Dataset entries:
◇ ◇ ◇ ◇ ◇ ◇ ◇
(** C26: what the hub replies about a stream is what it did.  A picture is made of
    what the device's screen has carried while the screenshot listened, and fits
    the description of the stream it belongs to; if it came from a stream that
    was on record, that stream was started by an earlier call and this one asked
    the device nothing, else the call started the stream and stopped it again,
    with the same session and both with success.  "Reused" is answered for a
    stream that was started before, a new stream after the device has started
    it, a stopped one after the device has stopped it.  And no coroutine that is
    not listening holds a subscription, whether it succeeded, failed or was
    cancelled. *)
Theorem media_replies_honest `{Runtime} realpath s n t : media_reachable realpath s → mh_tasks s !! n = Some t →
  (∀ reply, mt_phase t = Finished (Ok reply) → reply_ok n (key_of t) reply s (words n (mh_log s)))
  ∧ (listening (mt_phase t) = false → ∀ q k, mt_queue t = Some q → q ∉ subscribers_of k s).
Proof.
  intros Hr Hn. split.
  - intros reply Hp. pose proof (proj1 (reachable_told realpath s Hr) n t Hn) as Hh. by rewrite Hp in Hh.
  - intros Hl. by apply (not_listening n t s (mh_tasks s) (reachable_queues realpath s Hr)).
Qed.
◇ ◇ ◇ ◇ ◇ ◇ ◇
The result should be every line that contains "started", copied from the entries.

■ Result:
    was on record, that stream was started by an earlier call and this one asked
    the device nothing, else the call started the stream and stopped it again,
    stream that was started before, a new stream after the device has started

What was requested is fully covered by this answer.